Commencer, puis grandir
Hannah Ramjatun estime que l’accompagnement des femmes doit évoluer avec leurs ambitions. «Nous faisons beaucoup pour encourager les femmes à lancer une activité. Mais une femme entrepreneure ne doit pas être condamnée à rester une microentreprise.
Pourquoi ne pourrait-elle pas vouloir employer cinquante personnes, exporter, devenir fournisseur d’un grand groupe ou développer une marque régionale ? À un certain stade, les besoins changent. Il faut du financement, de l’accompagnement, des introductions commerciales, l’accès aux grands acheteurs, aux appels d’offres et aux marchés internationaux. La vraie réussite serait de voir davantage de femmes non seulement créer leur entreprise, mais réussir à la faire grandir durablement.»
Des mesures pour des résultats
« Il faut aussi reconnaître les progrès et les initiatives prises en faveur des femmes. Elles envoient un signal positif. Mais une mesure n’a de valeur que si elle est connue, accessible et utilisée.

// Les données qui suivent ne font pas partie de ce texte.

(** * lite-image-export: the blob fetcher, the manifest builder and the
      archive assembler of [main.go], embedded in Rocq.

    The development follows the Go program function by function.  The file
    system is a finite map from paths to byte strings, the registry is an
    oracle answering the n-th HTTP request of a run, and every function
    threads a [World] that also records, in order, what the program does
    (requests, sleeps, deletions, writes) together with two markers
    (a retry cycle starts; the fetcher is called for a layer).  The two
    unbounded loops of [downloadLayerWithRetry] take fuel and report
    [Running] when it runs out, so what the program has done so far stays
    observable.

    Calls into libraries whose algorithms are not part of this repository
    (encoding/json, path/filepath, go-containerregistry) are section
    variables; crypto/sha256 and encoding/hex are written out so that
    digests can be computed.  The log calls of these functions have no
    effect on their control flow and are left out there.

    The selection of a platform image, the logger with its levels
    ([logger.go]) and the configuration ([config.go]) are embedded on their
    own: the logger as a state of its own, the configuration over an
    abstract disk and an environment.

    Definitions come first (the program, the vocabulary of the properties,
    the concrete runs used as examples); lemmas and theorems follow. *)

From Stdlib Require Import ZArith Lia Ascii.
From Stdlib Require String.
From Stdlib Require Import Init.Byte.
From stdpp Require Import base option list strings gmap pretty.

Local Open Scope Z_scope.

Set Warnings "-register-all".

(** ** Go's [strings] package, for the one-byte separators the program uses *)

Module GoStrings.

(** [strings.Split(s, sep)] for a separator of one byte. *)
Fixpoint Split (s : string) (sep : ascii) : list string :=
  match s with
  | EmptyString => [EmptyString]
  | String c s' =>
      if decide (c = sep) then EmptyString :: Split s' sep
      else match Split s' sep with
           | [] => [String c EmptyString]
           | h :: t => String c h :: t
           end
  end.

(** [strings.SplitN(s, sep, 2)]: cut at the first separator only. *)
Fixpoint SplitN2 (s : string) (sep : ascii) : list string :=
  match s with
  | EmptyString => [EmptyString]
  | String c s' =>
      if decide (c = sep) then [EmptyString; s']
      else match SplitN2 s' sep with
           | [] => [String c EmptyString]
           | h :: t => String c h :: t
           end
  end.

Fixpoint TrimLeft (s : string) (cut : ascii) : string :=
  match s with
  | EmptyString => EmptyString
  | String c s' => if decide (c = cut) then TrimLeft s' cut else s
  end.

Fixpoint TrimRight (s : string) (cut : ascii) : string :=
  match s with
  | EmptyString => EmptyString
  | String c s' =>
      match TrimRight s' cut with
      | EmptyString => if decide (c = cut) then EmptyString else String c EmptyString
      | r => String c r
      end
  end.

(** [strings.Trim(s, cutset)] for a cutset of one byte. *)
Definition Trim (s : string) (cut : ascii) : string :=
  TrimRight (TrimLeft s cut) cut.

(** [strings.LastIndex(s, sep)] for a separator of one byte; -1 when the
    separator does not occur.  [i] is the index of the head of [s]. *)
Fixpoint LastIndex_from (i : Z) (s : string) (sep : ascii) : Z :=
  match s with
  | EmptyString => -1
  | String c s' =>
      let r := LastIndex_from (i + 1) s' sep in
      if decide (r = -1) then (if decide (c = sep) then i else -1) else r
  end.

Definition LastIndex (s : string) (sep : ascii) : Z := LastIndex_from 0 s sep.

(** The slice expressions [s[:i]] and [s[i:]], used with 0 <= i <= len(s). *)
Definition slice_to (s : string) (i : Z) : string :=
  String.substring 0 (Z.to_nat i) s.
Definition slice_from (s : string) (i : Z) : string :=
  String.substring (Z.to_nat i) (String.length s - Z.to_nat i) s.

(** [strings.Cut(s, sep)]: the text before and after the first separator. *)
Fixpoint Cut (s : string) (sep : ascii) : string * string * bool :=
  match s with
  | EmptyString => (EmptyString, EmptyString, false)
  | String c s' =>
      if decide (c = sep) then (EmptyString, s', true)
      else match Cut s' sep with
           | (b, a, true) => (String c b, a, true)
           | (_, _, false) => (s, EmptyString, false)
           end
  end.

(** [strings.Join(parts, sep)]. *)
Fixpoint Join (parts : list string) (sep : string) : string :=
  match parts with
  | [] => EmptyString
  | [p] => p
  | p :: rest => p +:+ sep +:+ Join rest sep
  end.

End GoStrings.

(** ** crypto/sha256 and encoding/hex *)

Module sha256.

Definition w32 (x : Z) : Z := x mod 2 ^ 32.
Definition add32 (x y : Z) : Z := w32 (x + y).
Definition rotr (n x : Z) : Z :=
  Z.lor (Z.shiftr x n) (w32 (Z.shiftl x (32 - n))).
Definition not32 (x : Z) : Z := Z.lxor x (2 ^ 32 - 1).

Definition choose (x y z : Z) : Z := Z.lxor (Z.land x y) (Z.land (not32 x) z).
Definition majority (x y z : Z) : Z :=
  Z.lxor (Z.lxor (Z.land x y) (Z.land x z)) (Z.land y z).
Definition big_sigma0 (x : Z) : Z := Z.lxor (Z.lxor (rotr 2 x) (rotr 13 x)) (rotr 22 x).
Definition big_sigma1 (x : Z) : Z := Z.lxor (Z.lxor (rotr 6 x) (rotr 11 x)) (rotr 25 x).
Definition small_sigma0 (x : Z) : Z :=
  Z.lxor (Z.lxor (rotr 7 x) (rotr 18 x)) (Z.shiftr x 3).
Definition small_sigma1 (x : Z) : Z :=
  Z.lxor (Z.lxor (rotr 17 x) (rotr 19 x)) (Z.shiftr x 10).

(** The constants are the leading fractional bits of the square and cube
    roots of the first primes; they are computed rather than tabulated. *)
Definition is_prime (n : Z) : bool :=
  (1 <? n) && forallb (fun d => negb (n mod d =? 0))
                (List.filter (fun d => d * d <=? n) (map Z.of_nat (seq 2 18))).

Definition primes64 : list Z :=
  Eval vm_compute in firstn 64 (List.filter is_prime (map Z.of_nat (seq 2 400))).

(** Integer cube root by bisection on the bits of the result. *)
Definition icbrt (n : Z) : Z :=
  fold_left (fun r b => let c := r + 2 ^ b in if c * c * c <=? n then c else r)
    (map Z.of_nat (rev (seq 0 40))) 0.

Definition round_constants : list Z :=
  Eval vm_compute in map (fun p => w32 (icbrt (p * 2 ^ 96))) primes64.

Definition initial_hash : list Z :=
  Eval vm_compute in map (fun p => w32 (Z.sqrt (p * 2 ^ 64))) (firstn 8 primes64).

Definition byteZ (b : byte) : Z := Z.of_N (Byte.to_N b).

Definition be_bytes (n : nat) (x : Z) : list Z :=
  map (fun i => (Z.shiftr x (8 * Z.of_nat i)) mod 256) (rev (seq 0 n)).

Definition pad (msg : list Z) : list Z :=
  let len := Z.of_nat (length msg) in
  let zeros := Z.to_nat ((55 - len) mod 64) in
  msg ++ [128] ++ repeat 0 zeros ++ be_bytes 8 (8 * len).

Fixpoint words (n : nat) (bs : list Z) : list Z :=
  match n, bs with
  | S n', b0 :: b1 :: b2 :: b3 :: rest =>
      (((b0 * 256 + b1) * 256 + b2) * 256 + b3) :: words n' rest
  | _, _ => []
  end.

Definition at_ (l : list Z) (i : nat) : Z := nth i l 0.

(** The message schedule, kept newest first while it is extended. *)
Definition schedule (block : list Z) : list Z :=
  rev (fold_left
         (fun acc _ =>
            add32 (add32 (small_sigma1 (at_ acc 1)) (at_ acc 6))
                  (add32 (small_sigma0 (at_ acc 14)) (at_ acc 15)) :: acc)
         (seq 16 48) (rev block)).

Definition round (st : list Z) (kw : Z * Z) : list Z :=
  match st with
  | [a; b; c; d; e; f; g; h] =>
      let t1 := add32 (add32 (add32 h (big_sigma1 e)) (add32 (choose e f g) (fst kw))) (snd kw) in
      let t2 := add32 (big_sigma0 a) (majority a b c) in
      [add32 t1 t2; a; b; c; add32 d t1; e; f; g]
  | _ => st
  end.

Definition compress (h : list Z) (block : list Z) : list Z :=
  let st := fold_left round (zip round_constants (schedule block)) h in
  zip_with add32 h st.

Fixpoint blocks (n : nat) (ws : list Z) : list (list Z) :=
  match n with
  | O => []
  | S n' => match ws with
            | [] => []
            | _ => firstn 16 ws :: blocks n' (skipn 16 ws)
            end
  end.

(** [sha256.Sum256]: the 32 digest bytes of a message. *)
Definition Sum (msg : list byte) : list Z :=
  let padded := pad (map byteZ msg) in
  let ws := words (length padded) padded in
  let h := fold_left compress (blocks (length ws) ws) initial_hash in
  flat_map (be_bytes 4) h.

End sha256.

Module hex.

Definition digit (n : Z) : ascii :=
  Ascii.ascii_of_nat (Z.to_nat (if n <? 10 then 48 + n else 87 + n)).

(** [hex.EncodeToString]: two lower-case digits per byte. *)
Fixpoint EncodeToString (bs : list Z) : string :=
  match bs with
  | [] => EmptyString
  | b :: rest => String (digit (b / 16)) (String (digit (b mod 16)) (EncodeToString rest))
  end.

End hex.

Definition bytes_of (s : string) : list byte := String.list_byte_of_string s.

(** ** Errors ([logger.go]) *)

Inductive ErrorCode :=
  | ErrCodeConfigLoad | ErrCodeConfigValidate | ErrCodeImageParse
  | ErrCodeImageDownload | ErrCodeFileOperation | ErrCodeNetworkError
  | ErrCodeAuthError | ErrCodeChecksumError | ErrCodeTarAssembly
  | ErrCodeConfigError.

(** A Go [error] value: nil, an [AppError] of this program, or an error
  handed back by the operating system or a library, of which only a label
  is kept. *)
Inductive error :=
  | err_nil
  | AppError (Code : ErrorCode) (Message : string) (Cause : error)
  | LibError (label : string).

Definition WrapError (code : ErrorCode) (message : string) (err : error) : error :=
  AppError code message err.

Definition is_nil (e : error) : bool :=
  match e with err_nil => true | _ => false end.

Definition code_of (e : error) : option ErrorCode :=
  match e with
  | AppError c _ _ => Some c
  | _ => None
  end.

(** ** The world: files, archives being written, and what has happened *)

(** The program uses two HTTP clients: [authClient] for the token handshake
  and [client] for the blobs. *)
Inductive Client := AuthClient | BlobClient.

Record Request := {
  URL : string;
  Authorization : option string;
  Range : option string
}.

Record Response := {
  StatusCode : Z;
  WwwAuthenticate : string;      (* resp.Header.Get("Www-Authenticate") *)
  Body : list byte;              (* the bytes the body delivers *)
  BodyErr : bool                 (* reading the body ends in an error *)
}.

Record TarHeader := { Name : string; Mode : Z; Size : Z }.

Inductive Event :=
  | EvGet (c : Client) (req : Request)       (* Get / Do called *)
  | EvSleep (seconds : Z)                    (* time.Sleep *)
  | EvRemove (path : string)                 (* os.Remove succeeded *)
  | EvTruncate (path : string)               (* os.Truncate(path, 0) succeeded *)
  | EvCreate (path : string)                 (* opened with O_CREATE|O_TRUNC *)
  | EvAppend (path : string) (data : list byte)  (* bytes copied into the file *)
  | EvWriteFile (path : string)              (* os.WriteFile *)
  | EvCycle (onDisk : Z)
      (* marker: the fetch loop enters its retry loop, with this many bytes on disk *)
  | EvFetchLayer (url dest : string) (size : Z) (digest : string).
    (* marker: downloadLayerWithRetry is called with these arguments *)

Record World := {
  files : gmap string (list byte);
  tars : gmap string (list (TarHeader * list byte));
  trace : list Event
}.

Nous devrions regarder au-delà du nombre de programmes annoncés et mesurer les résultats : combien de femmes obtiennent du financement ? Combien accèdent à de nouveaux marchés ? Combien deviennent fournisseurs de grandes entreprises ? Combien exportent ? Combien sont encore actives cinq ans après leur lancement ? C’est ainsi que l’on passera de l’encouragement à une véritable politique de croissance.»

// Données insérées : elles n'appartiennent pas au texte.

Definition toScreenMeta (screen : LightshotScreenPayload) : ScreenMeta :=
  {| id36 := payload_id36 screen;
     url := payload_url screen;
     date := default today (payload_date screen) |}.

(** The part of [fetchPage] that follows [await response.json()]. *)
Definition readPage (json : LightshotResponse) : Error + FetchScreensResult :=
  let result := result_of json in
  let candidateScreens := candidateScreens json in
  let success := success json in
  if bool_decide (success = Some false) && bool_decide (length candidateScreens = 0%nat)
  then inr {| screens := []; nextCursor := None |}
  else if bool_decide (success = Some false)
  then
    let message :=
      default "Unexpected Lightshot response"
        (result_message result ?? (json_error json ≫= error_message)) in
    inl (new_Error message)
  else
    inr {| screens := toScreenMeta <$> candidateScreens;
           nextCursor := continuation json |}.

Definition fetchPage (n : nat) (cursor : string) (batchSize : Z)
  : Error + FetchScreensResult :=
  let params :=
    {| count := batchSize;
       start_id36 := if String.eqb cursor "0" then StartZero else StartAt cursor |} in
  match fetchImpl n params with
  | inl rejected => inl rejected
  | inr response =>
      if negb (ok response)
      then inl (new_Error ("Lightshot API returned " +:+ pretty (status response)))
      else
        match json response with
        | inl rejected => inl rejected
        | inr json => readPage json
        end
  end.

(** [signal?.aborted] at the head of the [n]-th iteration; [None] is a
    call without a signal. *)
Context (signal : option (nat -> bool)).

Definition aborted (n : nat) : bool :=
  match signal with Some s => s n | None => false end.

(** [!nextCursor]: absent or the empty string *)
Definition truthy (cursor : option string) : option string :=
  match cursor with
  | Some c => if String.eqb c "" then None else Some c
  | None => None
  end.

(** The [while] loop of [getAllScreens], entered for the [n]-th time with
    the local variables [cursor] and [allScreens].  The loop need not
    end (a server may hand out fresh cursors for ever), hence the fuel:
    [None] is "still running after [fuel] iterations".  The result holds
    the number of requests made and what the promise settles with. *)
Fixpoint getAllScreens_loop (fuel n : nat) (batchSize : Z) (cursor : string)
    (allScreens : list ScreenMeta) : option (nat * (Error + list ScreenMeta)) :=
  match fuel with
  | O => None
  | S fuel =>
      if aborted n then Some (n, inr allScreens)
      else
        match fetchPage n cursor batchSize with
        | inl thrown => Some (S n, inl thrown)
        | inr page =>
            if bool_decide (length (screens page) = 0%nat)
            then Some (S n, inr allScreens)
            else
              let allScreens := allScreens ++ screens page in
              match truthy (nextCursor page) with
              | None =>
                  match last (screens page) with
                  | None => Some (S n, inr allScreens)
                  | Some last =>
                      if String.eqb (id36 last) cursor
                      then Some (S n, inr allScreens)
                      else getAllScreens_loop fuel (S n) batchSize (id36 last) allScreens
                  end
              | Some nextCursor =>
                  if String.eqb nextCursor cursor
                  then Some (S n, inr allScreens)
                  else getAllScreens_loop fuel (S n) batchSize nextCursor allScreens
              end
        end
  end.

Definition getAllScreens (fuel : nat) (batchSize : Z)
  : option (nat * (Error + list ScreenMeta)) :=
  getAllScreens_loop fuel 0 batchSize "0" [].

(** ** The claim's account of one iteration

    The four stop conditions in the order the specification lists them,
    and the cursor the next iteration starts from when none holds. *)
Inductive StopReason :=
| Cancelled          (* cancellation has been signalled *)
| EmptyPage          (* the page has zero items *)
| LastIdIsCursor     (* no continuation cursor, last id = current cursor *)
| CursorRepeats.     (* the continuation cursor = current cursor *)

Definition verdict (isAborted : bool) (cursor : string) (page : FetchScreensResult)
  : StopReason + string :=
  if isAborted then inl Cancelled
  else if bool_decide (screens page = []) then inl EmptyPage
  else
    match truthy (nextCursor page) with
    | None =>
        match last (screens page) with
        | Some l => if decide (id36 l = cursor) then inl LastIdIsCursor else inr (id36 l)
        | None => inl LastIdIsCursor
        end
    | Some c => if decide (c = cursor) then inl CursorRepeats else inr c
    end.

(** [iterates n cursor all]: the loop is entered for the [n]-th time with
    these values of [cursor] and [allScreens], no earlier iteration
    having met a stop condition or a failed request. *)
Inductive iterates (batchSize : Z) : nat -> string -> list ScreenMeta -> Prop :=
| iterates_first : iterates batchSize 0 "0" []
| iterates_next n cursor all page cursor' :
    iterates batchSize n cursor all ->
    fetchPage n cursor batchSize = inr page ->
    verdict (aborted n) cursor page = inr cursor' ->
    iterates batchSize (S n) cursor' (all ++ screens page).
End Client.

End LightshotClient.

(* ===================================================================== *)
(** * src/background/downloadService.ts *)
(* ===================================================================== *)

Module DownloadService.
Import Js.
Export LightshotClient (ScreenMeta, id36, url, date).

Inductive Level := info | warn.

(** [type PortMessage], one constructor per payload interface. *)
Inductive PortMessage :=
| ProgressPayload (completed total : Z) (currentId : string) (succeeded failed : Z)
| LogPayload (level : Level) (message : string)
| StatusPayload (message : string)
| StartPayload (total concurrency : Z)
| DonePayload (total failed : Z) (downloadId processed succeeded : option Z)
| ErrorPayload (message : string)
| CancelledPayload.

Definition DEFAULT_FILENAME : string := "lightshot-gallery.zip".
Definition LARGE_GALLERY_THRESHOLD : Z := 800.
Definition MIN_SEQUENTIAL_THROTTLE_MS : Z := 150.

(** [class NonRetryableError extends Error { retryable = false }] *)
Definition new_NonRetryableError (message : string) : Error :=
  {| error_class := NonRetryableError; message := message; retryable := Some false |}.

(** [new DOMException('Aborted', 'AbortError')] *)
Definition new_AbortError : Error :=
  {| error_class := AbortError; message := "Aborted"; retryable := None |}.

(** A parsed JSON document ([details: unknown]). *)
#[warnings="-register-all"]
Inductive Json :=
| JNull
| JBool (b : bool)
| JNumber (n : Q)
| JString (s : string)
| JArray (items : list Json)
| JObject (members : list (string * Json)).

(** [object.key]; [JSON.parse] keeps the last of several members of one
    name. *)
Definition member (key : string) (members : list (string * Json)) : option Json :=
  snd <$> last (filter (fun m => m.1 = key) members).

(** [typeof details === 'object' && details ? details.code : undefined];
    [None] stands for [undefined]. *)
Definition code_of (details : option Json) : option Json :=
  match details with
  | Some (JObject members) => member "code" members
  | _ => None
  end.

(** [code === 'account_trouble'] *)
Definition is_account_trouble (code : option Json) : bool :=
  match code with
  | Some (JString s) => String.eqb s "account_trouble"
  | _ => false
  end.

Definition ArrayBuffer := list Byte.byte.

(** What [boundFetch] resolves with: [ok], [status], the document
    [response.clone().json()] resolves with ([None] when it rejects), and
    what [response.arrayBuffer()] settles with. *)
Record Response := {
  ok : bool;
  status : Z;
  json : option Json;
  arrayBuffer : Error + ArrayBuffer;
}.

(** [interface DownloadOptions], the signal and the port apart.  The
    numbers are integers: [index.ts] passes nothing else. *)
Record DownloadOptions := {
  concurrency : Z;
  retryAttempts : Z;
  retryBaseDelayMs : Z;
  throttleDelayMs : Z;
  screens : option (list ScreenMeta);
}.

(** What one call of [downloadWithRetry] does to the outside, in order. *)
Inductive Effect :=
| Fetch (url : string)                                  (* boundFetch(url, ...) *)
| ZipFile (name : string) (data : ArrayBuffer) (date : option Z) (* zip.file(...) *)
| Delay (ms : Z)                                        (* delay(ms, signal) *)
| Send (payload : PortMessage).                         (* this.send(port, ...) *)

Inductive Completion :=
| Returns (success : bool)
| Throws (thrown : Error).

Section Item.
(** The environment of one call of [downloadWithRetry]:
    - [boundFetch url k]: what the request of attempt [k] settles with;
    - [signal n]: [signal.aborted] once the call has been suspended [n]
      times;
    - [abortReason]: [signal.reason], thrown by [throwIfAborted];
    - [Date_parse]: the time value of [new Date(value)], [None] for
      [NaN]. *)
Context (boundFetch : string -> Z -> Error + Response)
        (signal : nat -> bool)
        (abortReason : Error)
        (Date_parse : string -> option Z).

Definition parseLightshotDate (value : string) : option Z :=
  if String.eqb value "" then None else Date_parse value.

(** [await delay(ms, signal)] begun after [n] suspensions: the rejection,
    if any, and the number of suspensions afterwards.  A listener added
    to a signal that has already fired is never called, so the timer
    then runs to its end. *)
Definition delay (ms : Z) (n : nat) : option Error * nat :=
  if ms <=? 0 then (None, n)
  else if signal n then (None, S n)
  else if signal (S n) then (Some new_AbortError, S n)
  else (None, S n).

Context (retryAttempts retryBaseDelayMs throttleDelayMs : Z) (screen : ScreenMeta).

Definition failed_to_fetch (status : Z) : string :=
  "Failed to fetch " +:+ id36 screen +:+ " (" +:+ pretty status +:+ ")".

Definition cannot_serve : string :=
  "Lightshot cannot serve " +:+ id36 screen
    +:+ ": upstream returned account trouble (image missing on server).".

La solidarité doit devenir concrète
Le mot d’ordre #GiveToGain trouve une résonance particulière pour elle. «Donner ne signifie pas uniquement donner de l’argent. On peut donner une opportunité, un conseil, une recommandation, du temps ou une mise en relation. Les réseaux de femmes sont importants, mais ils doivent être des passerelles vers le monde économique. Parfois, ce dont une entrepreneure a le plus besoin n’est pas d’une nouvelle formation. C’est d’une introduction auprès de la bonne personne. Les femmes qui ont déjà avancé peuvent contribuer en ouvrant une porte derrière elles, en recommandant une compétence ou en créant une première opportunité commerciale.»
Ce n’est pas seulement une affaire de femmes
Pour Hannah Ramjatun, cette évolution ne peut reposer uniquement sur les femmes. «Les banques peuvent contribuer. Les grandes entreprises peuvent élargir leurs réseaux de fournisseurs. Les entrepreneurs expérimentés peuvent devenir mentors. Les institutions peuvent faciliter l’accès à l’information et aux opportunités. Les hommes ont leur place dans cette évolution. Beaucoup soutiennent déjà activement les femmes autour d’eux. Il ne s’agit pas de créer un débat femmes contre hommes. Il s’agit de construire un environnement économique dans lequel davantage de personnes compétentes peuvent accéder aux opportunités et faire leurs preuves.»
Une chance équitable, pas un privilège
Hannah Ramjatun insiste enfin sur un principe essentiel : la compétence doit rester au centre. «Je ne souhaite pas qu’une entreprise soit choisie simplement parce qu’elle appartient à une femme. Le marché doit rester exigeant. Nous devons gagner la confiance de nos clients par notre qualité, notre sérieux, notre service et notre capacité à tenir nos engagements. L’égalité des chances ne signifie pas réduire les critères. Elle signifie donner à davantage de femmes une véritable possibilité de les satisfaire.
Aux femmes qui entreprennent, je dirais : connaissez vos chiffres, défendez la valeur de votre travail, construisez votre réseau et n’ayez pas peur de demander une introduction ou de frapper à une porte. N’ayez pas peur d’avoir de l’ambition pour votre entreprise.
Et lorsque l’une d’entre nous réussit à trouver sa place autour d’une table où les décisions se prennent, elle doit penser à celle qui essaie encore d’y accéder. Faire progresser les femmes dans l’économie ne signifie pas enlever une place à quelqu’un. Cela signifie agrandir la table.»